Information:
Definition set_to_temp_red (v : Z) (d : driver) : driver :=
  mkDriver (is_open d) (data_size d) (data_buffer d) (procfs_buffer d)
    (procfs_buffer_size d) (temp d) (to_temp_green d) (to_temp_yellow d)
    v (gpio_index d) (flag_timer d) (timer_blink d)
    (timer_thermal d) (gpio_writes d) (klog d) (kevents d).

Definition set_gpio_index (v : Z) (d : driver) : driver :=
  mkDriver (is_open d) (data_size d) (data_buffer d) (procfs_buffer d)
    (procfs_buffer_size d) (temp d) (to_temp_green d) (to_temp_yellow d)
    (to_temp_red d) v (flag_timer d) (timer_blink d)
    (timer_thermal d) (gpio_writes d) (klog d) (kevents d).

Definition set_flag_timer (v : bool) (d : driver) : driver :=
  mkDriver (is_open d) (data_size d) (data_buffer d) (procfs_buffer d)
    (procfs_buffer_size d) (temp d) (to_temp_green d) (to_temp_yellow d)
    (to_temp_red d) (gpio_index d) v (timer_blink d)
    (timer_thermal d) (gpio_writes d) (klog d) (kevents d).

Definition set_timer_blink (v : option Z) (d : driver) : driver :=
  mkDriver (is_open d) (data_size d) (data_buffer d) (procfs_buffer d)
    (procfs_buffer_size d) (temp d) (to_temp_green d) (to_temp_yellow d)
    (to_temp_red d) (gpio_index d) (flag_timer d) v
    (timer_thermal d) (gpio_writes d) (klog d) (kevents d).

Definition set_timer_thermal (v : option Z) (d : driver) : driver :=
  mkDriver (is_open d) (data_size d) (data_buffer d) (procfs_buffer d)
    (procfs_buffer_size d) (temp d) (to_temp_green d) (to_temp_yellow d)
    (to_temp_red d) (gpio_index d) (flag_timer d) (timer_blink d)
    v (gpio_writes d) (klog d) (kevents d).

Definition set_gpio_writes (v : list (Z * Z)) (d : driver) : driver :=
  mkDriver (is_open d) (data_size d) (data_buffer d) (procfs_buffer d)
    (procfs_buffer_size d) (temp d) (to_temp_green d) (to_temp_yellow d)
    (to_temp_red d) (gpio_index d) (flag_timer d) (timer_blink d)
    (timer_thermal d) v (klog d) (kevents d).

Definition set_klog (v : list string) (d : driver) : driver :=
  mkDriver (is_open d) (data_size d) (data_buffer d) (procfs_buffer d)
    (procfs_buffer_size d) (temp d) (to_temp_green d) (to_temp_yellow d)
    (to_temp_red d) (gpio_index d) (flag_timer d) (timer_blink d)
    (timer_thermal d) (gpio_writes d) v (kevents d).

Definition set_kevents (v : list kevent) (d : driver) : driver :=
  mkDriver (is_open d) (data_size d) (data_buffer d) (procfs_buffer d)
    (procfs_buffer_size d) (temp d) (to_temp_green d) (to_temp_yellow d)
    (to_temp_red d) (gpio_index d) (flag_timer d) (timer_blink d)
    (timer_thermal d) (gpio_writes d) (klog d) v.

(** Statements in sequence. *)
Notation "c1 ;; c2" := (fun d : driver => c2 (c1 d))
  (at level 61, left associativity, only parsing).

(** ** Kernel services, as far as the driver observes them *)

Definition gpio_set_value (line value : Z) (d : driver) : driver :=
  set_gpio_writes ((line, value) :: gpio_writes d) d.

(** The level a line was last driven to. *)
Definition gpio_level (line : Z) (d : driver) : option Z :=
  option_map snd (find (fun w => fst w =? line) (gpio_writes d)).

Definition pr_err (msg : string) (d : driver) : driver :=
  set_klog (msg :: klog d) d.

Definition kernel_call (e : kevent) (d : driver) : driver :=
  set_kevents (e :: kevents d) d.

(** [thermal_zone_get_temp(tz, &temp)]: the sensor answers with a reading,
    stored through the pointer with result 0, or with an error, in which case
    the result is a negative errno (the driver only tests it against zero) and
    nothing is stored. *)
Definition thermal_zone_get_temp (reading : option Z) (d : driver) : Z * driver :=
  match reading with
  | Some t => (0, set_temp t d)
  | None => (- EINVAL, d)
  end.

(** [copy_to_user(to, from, n)] where [writable] bytes can be stored at [to]:
    the number of bytes left uncopied, and the bytes that reached the user. *)
Definition copy_to_user (writable : Z) (from : list byte) (n : Z) : Z * list byte :=
  let k := Z.min n (Z.max 0 writable) in
  (n - k, firstn (Z.to_nat k) from).

(** [copy_from_user(to, from, n)] where [from] holds the bytes that can be
    loaded at the user pointer: the uncopied tail of the destination is
    zeroed. The result is the number of bytes left uncopied and the
    destination array afterwards. *)
Definition copy_from_user (to from : list byte) (n : Z) : Z * list byte :=
  let k := Z.min n (Z.of_nat (List.length from)) in
  (n - k,
   firstn (Z.to_nat k) from ++ repeat x00 (Z.to_nat (n - k)) ++ skipn (Z.to_nat n) to).

(** [sprintf(buf, ...)] of the text [s]: the text and its terminating NUL. *)
Definition sprintf (buf : list byte) (s : string) : list byte :=
  list_byte_of_string s ++ [x00] ++ skipn (S (String.length s)) buf.

(** ** Timer callbacks

    [msecs_to_jiffies] depends on the kernel's tick rate, which the module
    does not fix; the callbacks take it as given. [jiffies] is the tick
    counter at the firing, an [unsigned long]. *)

Section Timers.

Variable msecs_to_jiffies : Z -> Z.

Definition mod_timer_blink (expires : Z) (d : driver) : driver :=
  set_timer_blink (Some (to_size_t expires)) d.

Definition mod_timer_thermal (expires : Z) (d : driver) : driver :=
  set_timer_thermal (Some (to_size_t expires)) d.

(** [gpio_set_value(led_array[gpio_index].gpio, v)] *)
Definition gpio_set_active (value : Z) (d : driver) : option driver :=
  match led_array_at (gpio_index d) with
  | Some led => Some (gpio_set_value (gpio_nr led) value d)
  | None => None
  end.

Instructions for the task: The range runs from the line with "(** ** Timer callbacks" up to and including the line with "Definition mod_timer_blink (expires" in the listing above; please write out exactly those lines and nothing more.

Solution to this exercise:
(** ** Timer callbacks

    [msecs_to_jiffies] depends on the kernel's tick rate, which the module
    does not fix; the callbacks take it as given. [jiffies] is the tick
    counter at the firing, an [unsigned long]. *)

Section Timers.

Variable msecs_to_jiffies : Z -> Z.

Definition mod_timer_blink (expires : Z) (d : driver) : driver :=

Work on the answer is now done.